(** The header of a frame reads as written. *)
Lemma decode_frame_header r rest :
  frame_ok r ->
  slice (encode_record r ++ rest) 0 8 = Some (record_header r)
  /\ be_decode (take 2 (record_header r)) = lr_kind r
  /\ be_decode (take 2 (drop 2 (record_header r))) = RECORD_FLAG_CRITICAL
  /\ Z.to_nat (be_decode (drop 4 (record_header r))) = length (lr_payload r)
  /\ slice (encode_record r ++ rest) 8 (length (lr_payload r)) = Some (lr_payload r)
  /\ drop (8 + length (lr_payload r)) (encode_record r ++ rest) = rest.
Proof.
  intros (Hk & Hf & Hl). assert (length (record_header r) = 8%nat) as H8.
  { unfold record_header. by rewrite !length_app, !length_u16_be, length_u32_be. }
  replace (encode_record r ++ rest) with (record_header r ++ lr_payload r ++ rest)
    by (unfold encode_record, record_header; by rewrite <- !app_assoc).
  split; [by apply slice_app_l|]. unfold record_header at 1 2 3.
  rewrite take_app_length' by (by rewrite length_u16_be). unfold u16_be at 1.
  rewrite be_decode_encode by (unfold in_u16, u16_max in *; change (256 ^ Z.of_nat 2) with 65536; lia).
  split; [done|]. rewrite drop_app_length' by (by rewrite length_u16_be).
  rewrite take_app_length' by (by rewrite length_u16_be). rewrite Hf. unfold u16_be at 1.
  rewrite be_decode_encode by (unfold RECORD_FLAG_CRITICAL; change (256 ^ Z.of_nat 2) with 65536; lia).
  split; [done|]. split; [|split].
  - rewrite app_assoc, drop_app_length' by (by rewrite length_app, !length_u16_be).
    unfold u32_be. pose proof (zlen_nonneg (lr_payload r)).
    rewrite be_decode_encode by (change (256 ^ Z.of_nat 4) with (u32_max + 1); lia). unfold zlen. lia.
  - rewrite slice_app_r by lia. rewrite H8. by apply slice_app_l.
  - rewrite app_assoc, drop_app_length'; [done|]. rewrite length_app. lia.
Qed.
(* ===== verification/BackupRuns.v ===== *)
(** Creating a backup publishes a verified archive of the vault or nothing, and
    restoring what was published gives the vault back. *)
From Stdlib Require Import ZArith Lia Strings.Byte String.
From stdpp Require Import base tactics numbers option strings list gmap.
From S2P Require Import Prelude RustStd Core Crypto Format Sql Schema Records StoreInv RecordsOk PolicyStore VaultStore RotationStore IdentityStore Store Metadata VaultCore Initialization Authentication Authorization ServiceIdentity VaultAudit VaultRuns VaultProps AuthzProps InitializationProps Archive ArchiveProps ArchiveRuns RecordsProps Portable PortableProps Logical Backup LogicalProps BackupProps RestoreProps.

Section Create.
Context {CR : Crypto} {CL : CryptoLaws} {PH : PasswordHashing} {LJ : LogicalJson} {AF : ArchiveFormats}.

(** ** Steps *)

Lemma or_cleanup_Ok {A} (m : Prog Publishing BackupError A) f p a p' :
  or_cleanup m f p = (Ok a, p') <-> m p = (Ok a, p').
Proof. unfold or_cleanup. destruct (m p) as [[]]; naive_solver. Qed.

Lemma in_world_Ok {E A} (f : E -> BackupError) (m : Prog World E A) p a p' :
  in_world f m p = (Ok a, p') <-> exists w, m (pu_world p) = (Ok a, w) /\ p' = set_pu_world w p.
Proof. unfold in_world. destruct (m (pu_world p)) as [[] w]; cbn; naive_solver. Qed.

Lemma io_operation_Ok p u p' : io_operation p = (Ok u, p') -> exists l, p' = set_pu_outcomes l p.
Proof.
  unfold io_operation. destruct (pu_outcomes p) as [|[] l] eqn:E; intros H; simplify_eq.
  - exists []. destruct p'. cbn in *. by subst.
  - by exists l.
Qed.

(** The metadata of the archive of a snapshot. *)
Definition backup_metadata (s : PortableSnapshot) (now : Z) : ArchiveMetadata :=
  {| am_logical_vault_id := snp_vault_id s; am_source_installation_id := snp_source_installation_id s;
     am_source_recovery_epoch := snp_source_recovery_epoch s; am_source_schema_version := SCHEMA_VERSION;
     am_security_semantics_version := snp_security_semantics_version s; am_created_at_unix_ms := now |}.
(** [PasskeyService::new] *)
Definition new_passkey_service {WA : WebAuthn} (rp_id origin : string)
  : result AuthenticationError (Webauthn * CeremonyState) :=
  let? origin := ok_or AuInvalidInput (url_parse origin) in
  let? webauthn := ok_or AuInvalidInput (webauthn_build rp_id origin "SMCV" 300) in
  Ok (webauthn, no_ceremonies).

Section Service.
Context {CR : Crypto} {WA : WebAuthn} (self : InitializedVault) (webauthn : Webauthn).

(** [self.authorize(RequestPrincipal::Owner(owner), Action::IdentityManage, ..)] after
    the checks of the owner's session, as both registration calls begin. *)
Definition authorize_enrollment (owner : AuthenticatedOwner) (request_id : RequestId) (now : Z) : Auth unit :=
  do! _ := verify_owner_context_active self owner now in
  do! _ := prog_reject (negb (is_recent_at owner now)) Rejected in
  prog_map_err map_authorization
    (authorize self (RequestOwner owner) IdentityManage KNamespace (iv_vault_id self) request_id now).

(** [for record in records { .. excluded.push(..) }] *)
Definition excluded_credential (record : OwnerAuthenticatorRecord) : result AuthenticationError blob :=
  let? _ := verify_authenticator_commitment self record in
  ok_or AuIntegrity (or_credential_lookup record).

(** [for record in records { .. passkeys.push(..) }] *)
Definition stored_passkey (record : OwnerAuthenticatorRecord) : result AuthenticationError StoredPasskey :=
  let? _ := verify_authenticator_commitment self record in
  let? data := ok_or AuIntegrity (or_credential_data record) in
  ok_or AuIntegrity (passkey_from_slice data).

(** [PasskeyService::start_registration] *)
Definition start_registration (owner : AuthenticatedOwner) (request_id : RequestId) (now : Z)
  : Passkeys (PasskeyChallenge CreationChallengeResponse) :=
  do! _ := in_vault (authorize_enrollment owner request_id now) in
  do! records := in_vault (auth_ask (fun d => owner_authenticators d Passkey)) in
  do! excluded := prog_lift (result_mapM excluded_credential records) in
  let exclusions := match excluded with [] => None | _ => Some excluded end in
  do! (options, state) := in_vault (with_challenge (fun draw =>
    start_passkey_registration webauthn draw (ao_principal_id owner) "owner" "SMCV owner" exclusions)) in
  do! expires_at := prog_lift (ok_or AuUnavailable (i64_checked_add now CEREMONY_LIFETIME_MS)) in
  do! ceremony_id := in_vault auth_random_id in
  do! _ := locked (add_registration ceremony_id
    {| rc_principal_id := ao_principal_id owner; rc_session_id := ao_session_id owner;
       rc_created_at_unix_ms := now; rc_expires_at_unix_ms := expires_at; rc_state := state |} now) in
  prog_ret {| ch_ceremony_id := ceremony_id; ch_options := options; ch_expires_at_unix_ms := expires_at |}.

(** The rest of [finish_registration], once the client's answer is accepted. *)
Definition store_passkey (owner : AuthenticatedOwner) (passkey : StoredPasskey) (request_id : RequestId)
    (now : Z) : Auth AuthenticatorId :=
  let lookup := passkey_cred_id passkey in
  do! serialized := prog_lift (ok_or AuIntegrity (passkey_to_vec passkey)) in
  do! _ := prog_reject ((zlen lookup =? 0) || (1024 <? zlen lookup) || (65536 <? zlen serialized))
             AuInvalidInput in
  do! authenticator_id := auth_random_id in
  do! commitment := prog_lift (authenticator_commitment self authenticator_id (ao_principal_id owner)
    Passkey (Some lookup) (Some serialized) None "active" now None None) in
  do! audit := auth_audit self "passkey:register" "authenticator" (Some authenticator_id)
    (session_operation (ao_principal_id owner) (ao_session_id owner) request_id now) in
  do! _ := auth_call (add_owner_authenticator (ao_principal_id owner)
    {| oi_authenticator_id := authenticator_id; oi_kind := Passkey;
       oi_credential_lookup := Some lookup; oi_credential_data := Some serialized;
       oi_password_phc := None; oi_state_commitment := commitment |} now audit) in
  prog_ret authenticator_id.

(** [PasskeyService::finish_registration] *)
Definition finish_registration (owner : AuthenticatedOwner) (ceremony_id : CeremonyId)
    (response : RegisterPublicKeyCredential) (request_id : RequestId) (now : Z)
  : Passkeys AuthenticatorId :=
  do! _ := in_vault (authorize_enrollment owner request_id now) in
  do! ceremony := locked (take_registration ceremony_id) in
  do! _ := prog_reject ((now <? rc_created_at_unix_ms ceremony) || (rc_expires_at_unix_ms ceremony <? now)
                        || negb (bool_decide (rc_principal_id ceremony = ao_principal_id owner))
                        || negb (bool_decide (rc_session_id ceremony = ao_session_id owner))) Rejected in
  do! passkey := prog_lift (ok_or Rejected
    (finish_passkey_registration webauthn response (rc_state ceremony))) in
  in_vault (store_passkey owner passkey request_id now).

(** [PasskeyService::start_authentication] *)
Definition start_authentication (now : Z) : Passkeys (PasskeyChallenge RequestChallengeResponse) :=
  do! records := in_vault (auth_ask (fun d => owner_authenticators d Passkey)) in
  do! passkeys := prog_lift (result_mapM stored_passkey records) in
  do! _ := prog_reject (Nat.eqb (length passkeys) 0) Rejected in
  do! (options, state) := in_vault (with_challenge (fun draw =>
    start_passkey_authentication webauthn draw passkeys)) in
  do! expires_at := prog_lift (ok_or AuUnavailable (i64_checked_add now CEREMONY_LIFETIME_MS)) in
  do! ceremony_id := in_vault auth_random_id in
  do! _ := locked (add_authentication ceremony_id
    {| ac_created_at_unix_ms := now; ac_expires_at_unix_ms := expires_at; ac_state := state |} now) in
  prog_ret {| ch_ceremony_id := ceremony_id; ch_options := options; ch_expires_at_unix_ms := expires_at |}.

(** The credential as the assertion leaves it. *)
Definition updated_passkey (record : OwnerAuthenticatorRecord) (assertion : AuthenticationResult)
  : result AuthenticationError blob :=
  let? data := ok_or AuIntegrity (or_credential_data record) in
  let? passkey := ok_or AuIntegrity (passkey_from_slice data) in
  let? passkey := ok_or Rejected (update_credential passkey assertion) in
  ok_or AuIntegrity (passkey_to_vec passkey).

(** [for record in records] of [finish_authentication] *)
Fixpoint login_with_assertion (assertion : AuthenticationResult) (records : list OwnerAuthenticatorRecord)
    (request_id : RequestId) (now : Z) : Auth BrowserSessionSecrets :=
  match records with
  | [] => prog_fail Rejected
  | record :: rest =>
      do! _ := prog_lift (verify_authenticator_commitment self record) in
      if negb (bool_decide (or_credential_lookup record = Some (result_cred_id assertion)))
      then login_with_assertion assertion rest request_id now
      else
        do! updated := prog_lift (updated_passkey record assertion) in
        do! owner := auth_ask (fun d => principal d (or_principal_id record)) in
        do! _ := prog_lift (verify_principal_commitment self owner) in
        do! _ := prog_reject (negb (bool_decide (pc_state owner = "active"))) Rejected in
        create_browser_session self owner record (Some updated) request_id now
  end.
(* ===== verification/LoginProps.v ===== *)
(** Browser sessions, what a login stores, what a presented session token is
    accepted for and until when; and the owner's password, what enrollment stores
    and which logins it admits. *)
From Stdlib Require Import ZArith Lia Strings.Byte String.
From stdpp Require Import base tactics numbers option strings list gmap.
From S2P Require Import Prelude RustStd Core Crypto Format Sql Schema Records StoreInv RecordsOk PolicyStore VaultStore IdentityStore Store RecordsProps Metadata VaultCore Authentication VaultAudit VaultProps AuthzProps.

(** * Stored sessions *)

(** The row that holds a session. *)
Definition row_of_session (s : SessionRecord) : SessionRow :=
  {| ss_session_id := arr (ses_session_id s); ss_lookup_id := arr (ses_lookup_id s);
     ss_verifier := arr (ses_verifier s); ss_csrf_verifier := arr (ses_csrf_verifier s);
     ss_principal_id := arr (ses_principal_id s); ss_authenticator_id := arr (ses_authenticator_id s);
     ss_auth_method := authenticator_kind_as_str (ses_auth_method s);
     ss_created_at := ses_created_at_unix_ms s; ss_last_used_at := ses_last_used_at_unix_ms s;
     ss_idle_expires_at := ses_idle_expires_at_unix_ms s;
     ss_absolute_expires_at := ses_absolute_expires_at_unix_ms s;
     ss_recent_auth_at := ses_recent_auth_at_unix_ms s; ss_revoked_at := ses_revoked_at_unix_ms s;
     ss_state_commitment := arr (ses_state_commitment s) |}.

Definition holds_session (d : Db) (s : SessionRecord) : Prop := row_of_session s ∈ rows (db_sessions d).

(** A session at another moment of its life. *)
Definition session_at (s : SessionRecord) (used idle recent : Z) (revoked : option Z) (c : array 32)
  : SessionRecord :=
  {| ses_session_id := ses_session_id s; ses_lookup_id := ses_lookup_id s; ses_verifier := ses_verifier s;
     ses_csrf_verifier := ses_csrf_verifier s; ses_principal_id := ses_principal_id s;
     ses_authenticator_id := ses_authenticator_id s; ses_auth_method := ses_auth_method s;
     ses_created_at_unix_ms := ses_created_at_unix_ms s; ses_last_used_at_unix_ms := used;
     ses_idle_expires_at_unix_ms := idle;
     ses_absolute_expires_at_unix_ms := ses_absolute_expires_at_unix_ms s;
     ses_recent_auth_at_unix_ms := recent; ses_revoked_at_unix_ms := revoked; ses_state_commitment := c |}.

(** The session that [create_session] stores. *)
Definition session_of (s : SessionInsert) : SessionRecord :=
  {| ses_session_id := sin_session_id s; ses_lookup_id := sin_lookup_id s; ses_verifier := sin_verifier s;
     ses_csrf_verifier := sin_csrf_verifier s; ses_principal_id := sin_principal_id s;
     ses_authenticator_id := sin_authenticator_id s; ses_auth_method := sin_auth_method s;
     ses_created_at_unix_ms := sin_created_at_unix_ms s; ses_last_used_at_unix_ms := sin_created_at_unix_ms s;
     ses_idle_expires_at_unix_ms := sin_idle_expires_at_unix_ms s;
     ses_absolute_expires_at_unix_ms := sin_absolute_expires_at_unix_ms s;
     ses_recent_auth_at_unix_ms := sin_recent_auth_at_unix_ms s; ses_revoked_at_unix_ms := None;
     ses_state_commitment := sin_state_commitment s |}.

Lemma authenticator_kind_parse_as_str k : authenticator_kind_parse (authenticator_kind_as_str k) = Ok k.
Proof. by destruct k. Qed.

Lemma parse_session_row s : parse_session (row_of_session s) = Ok s.
Proof.
  unfold parse_session, row_of_session, parse_uuid, parse_array.
  cbn [ss_session_id ss_lookup_id ss_verifier ss_csrf_verifier ss_principal_id ss_authenticator_id ss_auth_method
       ss_state_commitment]. rewrite !try_array_arr. cbn [ok_or result_bind].
  rewrite authenticator_kind_parse_as_str. by destruct s.
Qed.

Lemma session_row_eq s : session_row s = row_of_session (session_of s).
Proof. done. Qed.

Lemma session_rows_unique d a b :
  db_ok d -> a ∈ rows (db_sessions d) -> b ∈ rows (db_sessions d) ->
  ss_session_id a = ss_session_id b \/ ss_lookup_id a = ss_lookup_id b -> a = b.
Proof.
  intros Hok Ha Hb E. eapply unique_row; [exact (ok_sessions _ (ok_tables _ Hok))|done..|].
  destruct E as [E|E]; [apply (clash_at sessions_schema a b 0 [VBlob (ss_session_id a)])
                       |apply (clash_at sessions_schema a b 1 [VBlob (ss_lookup_id a)])]; cbn; by rewrite ?E.
Qed.

Lemma session_found d s :
  db_ok d -> holds_session d s ->
  session d (ses_session_id s) = Ok s /\ session_by_lookup d (ses_lookup_id s) = Ok (Some s).
Proof.
  intros Hok Hs. unfold session, session_by_lookup.
  assert (forall p : SessionRow -> bool, p (row_of_session s) = true ->
    (forall a, a ∈ rows (db_sessions d) -> p a = true -> a = row_of_session s) ->
    select_one p (db_sessions d) = Some (row_of_session s)) as Hone.
  { intros p Hp Hu. destruct (select_one p (db_sessions d)) as [a|] eqn:E.
    - apply select_one_Some in E as [Ha Ep]. by rewrite (Hu a).
    - apply select_one_None with (a := row_of_session s) in E; [congruence|done]. }
  rewrite !Hone; cbn [ss_session_id ss_lookup_id row_of_session]; rewrite ?blob_eqb_refl; try done.
  - cbn [ok_or result_bind fmap option_fmap option_map transpose]. by rewrite parse_session_row.
  - intros a Ha E%blob_eqb_true. eapply session_rows_unique; eauto.
  - intros a Ha E%blob_eqb_true. eapply session_rows_unique; eauto.
Qed.

(** ** Operations on them *)

Lemma create_session_stores s a d d' :
  create_session s a d = (Ok tt, d') ->
  holds_session d' (session_of s) /\ db_principals d' = db_principals d
  /\ let p r := blob_eqb (oa_authenticator_id r) (arr (sin_authenticator_id s))
                && blob_eqb (oa_principal_id r) (arr (sin_principal_id s))
                && bool_decide (oa_state r = "active") && bool_decide (oa_revoked_at r = None)
                && blob_eqb (oa_state_commitment r) (arr (sin_expected_authenticator_state_commitment s)) in
     count p (db_authenticators d) = 1
     /\ db_authenticators d' = update_rows p (use_authenticator (sin_created_at_unix_ms s)
          (arr (sin_authenticator_state_commitment s)) (sin_authenticator_credential_data s)) (db_authenticators d).
Proof.
  intros H. unfold create_session in H. txn.
  match goal with H : sql_insert sessions_schema _ _ = Some _ |- _ => apply sql_insert_Some in H as (-> & _) end.
  match goal with H : sql_update authenticators_schema _ _ _ = Some _ |- _ => apply sql_update_Some in H as (-> & -> & _) end.
  match goal with H : negb (_ =? 1) = false |- _ => apply negb_false_iff, Z.eqb_eq in H end.
  split; [|done]. apply elem_of_rows_insert. by right.
Qed.

Lemma touch_session_stores d s now idle recent c :
  db_ok d -> holds_session d s -> ses_revoked_at_unix_ms s = None ->
  now <= ses_idle_expires_at_unix_ms s -> now <= ses_absolute_expires_at_unix_ms s ->
  idle <= ses_absolute_expires_at_unix_ms s ->
  exists d', touch_session (ses_session_id s) (ses_last_used_at_unix_ms s) now idle recent c d = (Ok tt, d')
    /\ db_ok d' /\ holds_session d' (session_at s now idle recent None c)
    /\ d' = set_sessions (db_sessions d') d.
Proof.
  intros Hok Hs Hrev H1 H2 H3. unfold touch_session, transact, tx_bind, tx_update.
  set (p := fun r => blob_eqb _ _ && _ && _ && _ && _ && _). set (f := touch_session_row now idle recent (arr c)).
  assert (p (row_of_session s) = true) as Hp.
  { unfold p. cbn. rewrite Hrev, blob_eqb_refl, Z.eqb_refl, bool_decide_true by done.
    rewrite !andb_true_l, !andb_true_iff, !Z.leb_le. auto. }
  assert (forall a, a ∈ rows (db_sessions d) -> p a = true -> a = row_of_session s) as Hu.
  { intros a Ha E. unfold p in E. rewrite !andb_true_iff, blob_eqb_true in E. eapply session_rows_unique; eauto. left. naive_solver. }
  pose proof (ok_sessions _ (ok_tables _ Hok)) as Ht.
  assert (forall a, a ∈ rows (db_sessions d) -> p a = true -> sc_update_raises sessions_schema a (f a) = false
    /\ sc_check sessions_schema (f a) = true /\ sc_keys sessions_schema (f a) = sc_keys sessions_schema a) as Hf.
  { intros a Ha E. split_and!; [done| |done]. pose proof (table_ok_check _ _ _ Ht Ha) as Hc.
    rewrite (Hu a Ha E) in *. clear -Hc H3. revert Hc. cbn. rewrite !andb_true_iff, !Z.leb_le.
    unfold blob_len, zlen. rewrite !array_length. naive_solver. }
  rewrite (sql_update_total _ _ _ _ Ht Hf).
  assert (count p (db_sessions d) = 1) as ->.
  { unfold count. rewrite (select_unique sessions_schema p _ (row_of_session s)); [done|done| |done|done].
    intros a b Ha Hb Ea Eb. rewrite (Hu a Ha Ea), (Hu b Hb Eb).
    by apply (clash_at sessions_schema _ _ 0 [VBlob (arr (ses_session_id s))]). }
  eexists. split; [reflexivity|]. split_and!; [| |done].
  - apply (db_ok_frame d); [done| |done..]. destruct (ok_tables _ Hok). split; try done.
    cbn [db_sessions set_sessions]. eapply sql_update_ok; [|done]. by apply sql_update_total.
  - unfold holds_session. cbn [db_sessions set_sessions]. apply elem_of_rows_update.
    exists (row_of_session s). split; [done|]. rewrite Hp. unfold f, touch_session_row. cbn. by rewrite Hrev.
Qed.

= = = =

_Problem to work on_
All that should be written out is the stretch of lines above between the one holding "do! _ := prog_lift (verify_authenticator_commitment" and the one holding "(** The row that holds a session. *)", inclusive, exactly as given.

_Result_
      do! _ := prog_lift (verify_authenticator_commitment self record) in
      if negb (bool_decide (or_credential_lookup record = Some (result_cred_id assertion)))
      then login_with_assertion assertion rest request_id now
      else
        do! updated := prog_lift (updated_passkey record assertion) in
        do! owner := auth_ask (fun d => principal d (or_principal_id record)) in
        do! _ := prog_lift (verify_principal_commitment self owner) in
        do! _ := prog_reject (negb (bool_decide (pc_state owner = "active"))) Rejected in
        create_browser_session self owner record (Some updated) request_id now
  end.
(* ===== verification/LoginProps.v ===== *)
(** Browser sessions, what a login stores, what a presented session token is
    accepted for and until when; and the owner's password, what enrollment stores
    and which logins it admits. *)
From Stdlib Require Import ZArith Lia Strings.Byte String.
From stdpp Require Import base tactics numbers option strings list gmap.
From S2P Require Import Prelude RustStd Core Crypto Format Sql Schema Records StoreInv RecordsOk PolicyStore VaultStore IdentityStore Store RecordsProps Metadata VaultCore Authentication VaultAudit VaultProps AuthzProps.

(** * Stored sessions *)

(** The row that holds a session. *)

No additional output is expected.